Еще 15 июля 1936 г. митрополит ясно высказался против фашизма на Свято-Владимирском торжестве в Белграде: «Фашизм — такой тип государственного устройства, какой никак не может быть нашим идеалом. Он основан на началах принуждения, простирающихся на самую идеологию человека. Но вне свободы нет нравственного подвига и нет нравственной ответственности. Без последних же мы не мыслим русского православного государства»277. В своем Рождественском послании 1939 г. Владыка Анастасий изложил, в противовес нацистской расовой теории, церковное понимание любви к своему народу и Родине: «Самое понятие Родины в нашем сознании никогда не было грубо материалистическим, и наш национальный образ никогда не определялся чисто внешними зоологическими расовыми признаками. То, что мы называем нашим Отечеством — это не физический воздух, которым мы дышим, не широкие просторы полей и лесов, рек и морей… а прежде всего родная нам духовная атмосфера, созданная святым Православием, — нетленные нравственные ценности, переданные нам нашей минувшей тысячелетней историей»278.

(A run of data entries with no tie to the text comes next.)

(** * The Biome migration script (scripts/migrate-to-biome.js)

    A shallow embedding of the migration orchestrator: the project tree as a
    finite map from file names to contents, the parsed manifest as a
    JavaScript value, and every function of the script as a computation in a
    state-and-exception monad over the file system.  The external package
    manager and the I/O failures of the platform are parameters of the
    development.  A number of a JSON document is read as the double
    nearest to it and written as the shortest decimal that reads as that
    double, and the properties of an object are held in the order in which
    JavaScript enumerates them.  [findRootDir] is modelled on its own, over
    the directories of the machine; the steps work on the project in the
    directory it has settled on.  What the script prints is left out: it
    does not bear on what the script does to the project. *)

From stdpp Require Import gmap strings list sorting.

Set Warnings "-register-all".

Open Scope string_scope.
Open Scope list_scope.
Open Scope Z_scope.
(** X7: reading a buffer as 16-bit samples and converting them to floats is
    one-to-one: two buffers that give the same array of floats are the same
    buffer. *)
Theorem pcm_conversion_injective (order : ByteOrder) (buffer buffer' : bytes)
    (items items' : list Z) :
  Numpy.items_int16 order buffer = Some items ->
  Numpy.items_int16 order buffer' = Some items' ->
  Numpy.pcm_to_float items = Numpy.pcm_to_float items' ->
  buffer = buffer'.
Proof.
  revert buffer' items items'.
  induction buffer as [| b | b0 b1 rest IH] using pairs_ind;
    intros buffer' items items' H H' E.
  - injection H as <-. unfold Numpy.pcm_to_float in E. simpl in E.
    destruct items' as [|i' items']; [|discriminate].
    destruct buffer' as [|c0 [|c1 rest']]; [reflexivity | discriminate |].
    cbn [Numpy.items_int16] in H'.
    destruct (Numpy.items_int16 order rest'); discriminate.
  - discriminate.
  - cbn [Numpy.items_int16] in H.
    destruct (Numpy.items_int16 order rest) as [tl|] eqn:Hrest; [|discriminate].
    injection H as <-.
    unfold Numpy.pcm_to_float in E. simpl in E.
    destruct items' as [|i' tl']; [discriminate|].
    simpl in E. injection E as E0 Etl.
    destruct buffer' as [|c0 [|c1 rest']]; [discriminate | discriminate |].
    cbn [Numpy.items_int16] in H'.
    destruct (Numpy.items_int16 order rest') as [tl''|] eqn:Hrest'; [|discriminate].
    injection H' as <- <-.
    apply pcm_item_to_float_injective in E0;
      [|apply int16_of_bytes_range|apply int16_of_bytes_range].
    destruct (int16_of_bytes_injective order b0 b1 c0 c1 E0) as [-> ->].
    f_equal. f_equal.
    apply (IH rest' tl tl'' eq_refl Hrest').
    unfold Numpy.pcm_to_float. now rewrite Etl.
Qed.

Lemma pcm_conversion_injective_witness :
  Fake.four_samples_bytes = [x01; x00; xff; x7f; x00; x80; xff; xff].
Proof.
  apply (pcm_conversion_injective little Fake.four_samples_bytes
           [x01; x00; xff; x7f; x00; x80; xff; xff]
           [1; 32767; -32768; -1] [1; 32767; -32768; -1] eq_refl eq_refl eq_refl).
Defined.

(** ** The text of a response *)

Lemma lstrip_split (s : str) :
  exists l, s = l ++ lstrip s /\ forallb isspace l = true.
Proof.
  induction s as [|c s (l & E & Hl)]; [now exists []|].
  simpl. destruct (isspace c) eqn:Hc.
  - exists (c :: l). simpl. rewrite Hc. split; [now f_equal | exact Hl].
  - now exists [].
Qed.

Lemma lstrip_hd (s : str) :
  match lstrip s with
  | c :: _ => isspace c = false
  | [] => True
  end.
Proof.
  induction s as [|c s IH]; [exact I|].
  simpl. destruct (isspace c) eqn:Hc; [exact IH | exact Hc].
Qed.

Lemma strip_trimmed (s : str) : trimmed (strip s).
Proof.
  unfold trimmed, strip. split.
  - destruct (lstrip_split (rev (lstrip s))) as (l & E & _).
    apply (f_equal (@rev N)) in E. rewrite rev_involutive, rev_app_distr in E.
    pose proof (lstrip_hd s) as H.
    destruct (rev (lstrip (rev (lstrip s)))) as [|c t]; [exact I|].
    rewrite E in H. exact H.
  - rewrite rev_involutive. apply lstrip_hd.
Qed.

В первые месяцы после оккупации Югославии весной 1941 г. ряд русских эмигрантов, в том числе прихожан РПЦЗ, подверглись репрессиям. В первую очередь от рук нацистов пострадали русские эмигранты еврейского происхождения (большинство из них погибло в Баничском лагере вместе с сербскими евреями) и немногочисленные масоны. Кроме того, немцы подвергали арестам тех эмигрантов, которые с симпатией относились к СССР, как к своей родине. Ряд людей пострадал за невыполнение приказа немецкого командования в Сербии от 27 мая 1941 г. о запрете приема под страхом тюрьмы или даже смертной казни всех радиостанций, кроме немецких (некоторые эмигранты осмеливались организовывать групповые прослушивания). 22 июня 1941 г. обыск, сопровождавшийся изъятием большого количества документов, был проведен гестапо и в канцелярии Архиерейского Синода РПЦЗ.
Тем не менее после начала Великой Отечественной войны в различных документах Русской Православной Церкви за границей порой по-прежнему звучали антиеврейские ноты. Так, в меморандуме от 29 октября 1941 г. в Рейхсминистерство церковных дел митрополит Анастасий (Грибановский), пытаясь получить разрешение на возвращение русских священнослужителей-эмигрантов в Советский Союз, писал, что на занятых немцами территориях СССР будет важным как можно скорее уничтожить большевистскую пропаганду «тайных агентов евреев, если они приспособятся к новым отношениям», только Церковь по-настоящему может этому противостоять, и поэтому важно наладить там церковную жизнь279.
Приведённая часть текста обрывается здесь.